Gina Moon | Bloomberg | Getty Images
Microsoft It warns of “active attacks” targeting SharePoint collaboration software, and security researchers say organizations around the world are affected by violations.
The Department of Cybersecurity and Infrastructure Security said in a release on Sunday that the vulnerability will provide unrecognized access to the system and full access to SharePoint content, allowing bad actors to run code on the network.
The CISA warned that the scope and impact of the attack remains assessed, but the agency would “pose a risk to the organization.”
Microsoft issued an amendment late on Sunday for customers to apply to two versions of SharePoint software.
On Monday evening, Microsoft released a patch for SharePoint Server 2016, an older option for on-premises data centers.
Researcher at Palo Alto Network Huck said it is likely that he has reached thousands of organizations around the world.
“The exploits are genuine, internal and pose serious threats,” they added.
A Microsoft spokesman declined to comment on the incident beyond what is shared in the company’s blog post.
Microsoft said on Saturday of alerts that the attacks will only apply to on-premises SharePoint servers, not on-premises in the cloud like Microsoft 365. SharePoint software is commonly used to store and collaborate documents in global businesses and organizations.
According to eye security researchers in European cybersecurity companies, hackers are particularly vulnerable as they are spoofing users or services even after a SharePoint server is patched.
SharePoint servers often connect to other Microsoft services such as Outlook and Teams.
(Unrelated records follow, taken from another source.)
Definition worker_ok (o : observer) (w : wpc) (wl : list effect) : Prop :=
  let cur e := seen o !! o_processed o = Some e in
  let part := ∃ k, wl = finished o ++ take k (next o) in
  match w with
  | WIdle | WTop => wl = finished o ∨ stopped o ∧ part
  | WApply e => cur e ∧ wl = finished o
  | WFail _ => (∃ e, cur e) ∧ part
  | WRequest e pc =>
      cur e ∧
      match pc with
      | RLock | RSend => wl = finished o ++ applied_effects e
      | RWait | REnd _ => wl = finished o ++ event_effects e
      | RDone ret => if ret =? 0 then wl = finished o ++ event_effects e else stopped o ∧ part
      end
  | WAdvance => ∃ e, cur e ∧ wl = finished o ++ event_effects e
  end.

Definition observe_sent_ok (o : observer) (c : cpc) (ol : list effect) : Prop :=
  (length ol ≤ 1)%nat ∧ (o_attempted o = false → ol = []) ∧
  (c = CRequest RLock ∨ c = CRequest RSend → ol = []).

(** The word of the first [n] notifications, all of them applied. *)
Definition word_at_ (o : observer) (n : nat) : res Z :=
  yoga_link_word (take n (seen o)) (Z.of_nat n) (Z.of_nat n).

Definition link_sent_ok (o : observer) (c : cpc) (l : list effect) : Prop :=
  (length (links l) ≤ 1)%nat ∧
  (o_link_attempted o = false → links l = []) ∧
  (∀ w, links l = [w] → (o_link_count o ≤ o_count o)%nat ∧ word_at_ o (o_link_count o) = Ok w) ∧
  (∀ w n, c = CLink w n → links l = [w] ∧ n = o_link_count o) ∧
  (match c with CLink _ _ | CClose _ => True | _ =>
     o_link_result o ≠ 0 → last (llog l) = Some ELinkStop end).

Definition flight (pc : rpc) : bool :=
  match pc with RSend | RWait | REnd _ => true | _ => false end.
Definition wflight (w : wpc) : bool := match w with WRequest _ pc => flight pc | _ => false end.
Definition cflight (c : cpc) : bool := match c with CRequest pc => flight pc | _ => false end.
Definition lock_ok (s : sys) : Prop :=
  wflight (s_worker s) && cflight (s_control s) = false ∧
  s_lock s = (if wflight (s_worker s) then Some Worker else
              if cflight (s_control s) then Some Control else None) ∧
  o_awaiting (s_o s) = wflight (s_worker s) || cflight (s_control s).

Definition busy (s : sys) : bool :=
  s_pending s || match s_worker s with WIdle => false | _ => true end ||
  match s_control s with CRequest _ => true | _ => false end.

Record sys_ok (s : sys) : Prop := {
  so_obs : obs_ok (s_o s);
  so_busy : busy s = true → o_attempted (s_o s) = true;
  so_worker : worker_ok (s_o s) (s_worker s) (wlog (s_log s));
  so_observe : observe_sent_ok (s_o s) (s_control s) (olog (s_log s));
  so_link : link_sent_ok (s_o s) (s_control s) (s_log s);
  so_lock : lock_ok s;
}.

(** *** What a section keeps *)

Lemma finished_later o o' :
  obs_ok o → later o o' → o_processed o' = o_processed o → finished o' = finished o.
Proof.
  intros Hok ((l&El&_)&_) Ep. unfold finished. rewrite El, Ep, take_app_le; [done|].
  rewrite seen_length by done. apply Hok.
Qed.
(** The frame of a request: its bytes, size, and start and end marks. *)
Definition encode (r : request) : res (list Z) * Z * Z :=
  match r with
  | RRead s => (x1_read_request crc32c (Some tx_buffer) s, 16, 1)
  | RWrite s => (x1_write_request crc32c (Some tx_buffer) s, 16 + 4 * ws_words s, 2)
  end.

Definition decode (r : request) (rx : frame) : res (list Z) :=
  match r with
  | RRead s => x1_read_reply crc32c (Some (rx_buffer rx)) (fr_size rx) (fr_sof rx) (fr_eof rx) s
  | RWrite s => let? _ := x1_write_reply crc32c (Some (rx_buffer rx)) (fr_size rx) (fr_sof rx)
                            (fr_eof rx) s in Ok []
  end.

(** The [while (ctl->next_rx < X1_RX_COUNT)] loop. *)
Fixpoint await_reply (fuel : nat) (r : request) (deadline : Z) : L (list Z) :=
  match fuel with
  | O => fault
  | S fuel =>
      let! k := get in
      if c_next_rx (k_ctl k) <? X1_RX_COUNT then
        let! now := ask (le_jiffies env) in
        if time_after_eq now deadline then fail (-ETIMEDOUT) else
        let! rx := ask (le_wait_rx env (u64 (deadline - now))) in
        match rx with
        | None => fail (-ETIMEDOUT)
        | Some rx =>
            do! on_ctl (λ c, c <| c_next_rx := c_next_rx c + 1 |>) in
            if fr_canceled rx then fail (-ESHUTDOWN) else
            if fr_bad rx then fail (-EBADMSG) else
            if fr_eof rx =? 5 then
              do! link_event rx deadline in
              await_reply fuel r deadline
            else lift (decode r rx)
        end
      else fail (-ETIMEDOUT)
  end.

Definition link_transfer (r : request) : L (list Z) :=
  let! k := get in
  if c_next_tx (k_ctl k) =? X1_TX_COUNT then fail (-ENOSPC) else
  do! require_valid in
  let! now := ask (le_jiffies env) in
  if time_after_eq now (k_deadline k) then fail (-ETIME) else
  do! take_tx in
  let! k := get in
  let r := with_seq r (u32 (c_next_tx (k_ctl k) - 1) .& 3) in
  let '(wire, size, mark) := encode r in
  let! wire := lift wire in
  do! invoke (le_tx env wire size mark mark) in
  let! now := ask (le_jiffies env) in
  let deadline := Z.min (k_deadline k) (u64 (now + msecs_to_jiffies 1000)) in
  let! out := await_reply (S (Z.to_nat X1_RX_COUNT)) r deadline in
  let! done_ := tx_done deadline in
  match done_ with
  | Some false => do! require_valid in ret out
  | _ => fail (-ETIMEDOUT)
  end.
This means that such violations can lead to data theft and password harvesting “quickly”.
“When they enter, they remove sensitive data, develop a permanent background, steal encryption keys,” said Michael Sikorsky, CTO and head of threat intelligence at Unit 42 at Palo Alto. “Attackers have exploited this vulnerability to enter the system and have already established a foothold.”
In particular, Alaska Airlines Due to IT halt, ground operations were briefly suspended for about three hours on Sunday. In a statement, the airline said in a statement.
It was unclear whether the outage was related to a SharePoint attack.